Ruang antara dinding yang ditempeli spanduk bertulisan jenis menu masakan dan tenda digunakan untuk lesehan para konsumen yang menikmati pesanannya di tempat. Saat itu, tidak banyak yang membeli. Hanya satu orang terlihat menyantap pesanannya, sepertinya mi goreng dan nasi putih serta minuman teh. Kadang-kadang saya melirik orang itu karena mata saya memandang deretan tulisan yang tertempel di dinding persis di belakangnya. Ya, tulisan jenis menu masakan yang tersedia dan yang dapat dibeli konsumen.  
Saya merenungkan bahwa deretan tulisan itu mungkin efektif digunakan sebagai media belajar membaca. Anak-anak usia dini yang baru belajar membaca, saya pikir akan menyukainya. Tentu saja ketika orang tua, yang kebetulan bersama si kecil memesan menu di situ, mau memulainya mengajak si kecil belajar. Paling tidak ada tiga alasan mengapa si kecil menyukai. Pertama, deretan tulisan itu berukuran besar, yang memungkinkan  jari-jari tangan si kecil dapat meraba-rabanya. Kedua, lingkungan yang terbuka, pandangan bebas lepas, serta situasi yang rileks  dapat merangsang kemauan si kecil. Ketiga, ketika belajar membaca nama menu, si kecil dengan dibantu orang tua mungkin dapat melihat langsung wujud menunya  yang sedang dimasak.  
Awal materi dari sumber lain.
Lemma toFixed2_nonempty (x : spec_float) : toFixed2 x <> [].
Proof.
  destruct x as [s|[|]| |s m e]; try done. unfold toFixed2.
  assert (forall a b : jsstring, b <> [] -> a ++ b <> []) as Happ.
  { intros a b Hb E. by apply app_eq_nil in E as [_ ?]. }
  apply Happ. destruct (10 ^ 21 <=? Z.pos m * 2 ^ e)%Z.
  - apply shortest_nonempty.
  - unfold fixed2_digits. apply Happ. done.
Qed.

Lemma split_nonempty (d : N) (s : jsstring) : split d s <> [].
Proof.
  induction s as [|c t IH]; simpl; [done|].
  destruct (c =? d); [done|]. by destruct (split d t).
Qed.

Lemma join_cons_head (sp : jsstring) (c : N) (h : jsstring)
    (r : list jsstring) :
  join sp ((c :: h) :: r) = c :: join sp (h :: r).
Proof. by destruct r. Qed.

(** [split('.').slice(0, n + 1).join('. ')] in closed form. *)
Lemma join_take_split (n : nat) (s : jsstring) :
  join (lit ". ") (take (S n) (split 46 s)) = upto_point n s.
Proof.
  revert n. induction s as [|c t IH]; intros n.
  { cbn [split take upto_point]. by rewrite take_nil. }
  cbn [split upto_point]. destruct (c =? 46).
  - destruct n as [|n]; [reflexivity|]. rewrite <- IH.
    cbn [take]. pose proof (split_nonempty 46 t) as Hne.
    by destruct (split 46 t) as [|h r].
  - rewrite <- IH. pose proof (split_nonempty 46 t) as Hne.
    destruct (split 46 t) as [|h r]; [done|].
    cbn [take]. by rewrite join_cons_head.
Qed.
(** The encoding step succeeds for a customer of the frame and a pool of at
    least one candidate, provided the vectoriser does. *)
Lemma encode_candidates_succeeds (df : DataFrame) (customer_id n_ranks : Z)
  (vectorizer : Vectorizer) :
  In customer_id (map CustomerID df) ->
  1 <= n_ranks ->
  vectorizer_fit (unique (map Description df)) = Ok vectorizer ->
  (forall docs, exists out,
      vectorizer_transform vectorizer docs = Ok out
      /\ length out = length docs) ->
  exists st,
    encode df customer_id n_ranks = Ok st
    /\ length (enc_inference st)
       = Nat.min (Z.to_nat n_ranks) (length (group_keys df))
    /\ length (enc_X_inference st) = length (enc_inference st).
Proof.
  intros Hcust Hranks Hfit Htr.
  assert (Hdf : df <> []) by (destruct df; [destruct Hcust | discriminate]).
  destruct (item_map_defined df) as (imap & Himap & Hkeys).
  destruct (@most_common_total argsort argsort_ok _ _
              (map Country (filter (fun r => eqb (CustomerID r) customer_id) df)))
    as [country Hcountry].
  { apply in_map_iff in Hcust; destruct Hcust as (r & Hid & Hr).
    assert (Hf : In r (filter (fun r => eqb (CustomerID r) customer_id) df))
      by (apply filter_In; split; [exact Hr | now apply eqb_eq]).
    destruct (filter _ df); [destruct Hf | discriminate]. }
  fold (customer_country argsort df customer_id) in Hcountry.
  set (items := top_n_items argsort df n_ranks).
  set (prices := top_n_prices argsort df n_ranks).
  destruct (@mapM_total _ _ (getitem imap) items) as [descs Hdescs].
  { intros code Hcode; apply getitem_total.
    rewrite Hkeys; apply In_np_unique.
    exact (top_n_items_In argsort_ok df n_ranks code Hcode). }
  assert (Hl1 : length items = length descs)
    by (symmetry; exact (mapM_Ok_length _ _ Hdescs)).
  assert (Hl2 : length descs = length prices)
    by (rewrite <- Hl1; symmetry; apply top_n_prices_length).
  assert (Hlen : length items
                 = Nat.min (Z.to_nat n_ranks) (length (group_keys df)))
    by (apply top_n_items_length; lia).
  assert (Hpos : (1 <= length items)%nat).
  { rewrite Hlen; pose proof (group_keys_nonempty Hdf) as Hg.
    destruct (group_keys df); [congruence | simpl; lia]. }
  set (fr := map (fun idp =>
                    {| StockCode := fst (fst idp);
                       Description := snd (fst idp);
                       CustomerID := customer_id;
                       Country := country;
                       UnitPrice := snd idp |})
                 (combine (combine items descs) prices)).
  assert (Hfr : inference_frame items descs customer_id country prices = Ok fr).
  { unfold inference_frame; rewrite Hl1, Hl2, !Nat.eqb_refl; reflexivity. }
  assert (Hfrlen : length fr = length items).
  { unfold fr; rewrite length_map, !length_combine; lia. }
  destruct (Htr (map Description fr)) as (tfidf & Htfidf & Htflen).
  rewrite length_map in Htflen.
  assert (Henc : exists enc, enc_fit df = Ok enc)
    by (destruct df; [congruence | simpl; eauto]).
  destruct Henc as [enc Henc].
  assert (Htrans : enc_transform enc fr = Ok (map (onehot_row enc) fr))
    by (destruct fr; [simpl in Hfrlen; lia | reflexivity]).
  assert (Hprice : unit_price_column F_of_price (map UnitPrice fr)
                   = Ok (map (fun p => [F_of_price p]) (map UnitPrice fr)))
    by (destruct fr; [simpl in Hfrlen; lia | reflexivity]).
  eexists; split; [| split].
  - unfold encode_candidates; fold items; fold prices.
    rewrite Himap; cbn [bind]. rewrite Hcountry; cbn [bind].
    rewrite Hdescs; cbn [bind]. rewrite Hfr; cbn [bind].
    rewrite Henc; cbn [bind]. rewrite Htrans; cbn [bind].
    rewrite Hfit; cbn [bind]. rewrite Htfidf; cbn [bind].
    rewrite Hprice; cbn [bind].
    unfold hstack; rewrite !length_map, Htflen, !Nat.eqb_refl; cbn [andb bind].
    reflexivity.
  - cbn [enc_inference]; lia.
  - cbn [enc_inference enc_X_inference].
    rewrite length_map, !length_combine, !length_map, Htflen; lia.
Qed.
Pada titik ini, si kecil tidak hanya membaca tulisannya, tetapi dapat melihat rupa menu apa yang dimasak. Cara ini sangat efektif membangun daya ingat dan pengetahuan anak. Karena tidak hanya mengenal tulisan, pengetahuan si kecil diperkuat dengan bendanya. Jika dalam satu momen kedatangan di PKL itu memesan tiga menu, si kecil dapat membaca jenis menu dan mengetahui tiga wujud masakan. Kalau setiap datang membeli, melakukan hal yang sama, aktivitas literasi si kecil akan membuatnya kaya pengetahuan dan ilmu. Apalagi jika di rumah ditindaklanjuti dengan aktivitas menulis nama-nama menu yang sudah dibaca saat berada di PKL, pasti si kecil memiliki kompetensi lebih baik ketimbang anak usia dini lainnya.
Akan semakin menarik minat si kecil dalam berliterasi jika pada saat yang lain si kecil diajak membeli masakan lain di PKL yang berbeda. Di tempat itu, si kecil akan menemukan hal yang berbeda, yakni nama menu yang baru. Situasi yang baru, membuatnya bergembira. Stamina kegembiraan yang terus terjaga sangat mendorong kemauan belajar si kecil.
Tentu, saya tidak mengharuskan orang tua-orang tua si kecil untuk selalu membeli masakan di PKL, dengan cara pindah-pindah PKL. Tidak. Kebetulan saja saya menemukan “keunikan” tenda PKL, yang saya bayangkan dapat untuk menumbuhkan budaya literasi  bagi anak usia dini. Ini sebuah alternatif saja. Karena bukan mustahil ada banyak hal lain yang dapat dimanfaatkan untuk media aktivitas literasi, khususnya bagi anak-anak usia dini.

Tidak ada komentar:

Posting Komentar

""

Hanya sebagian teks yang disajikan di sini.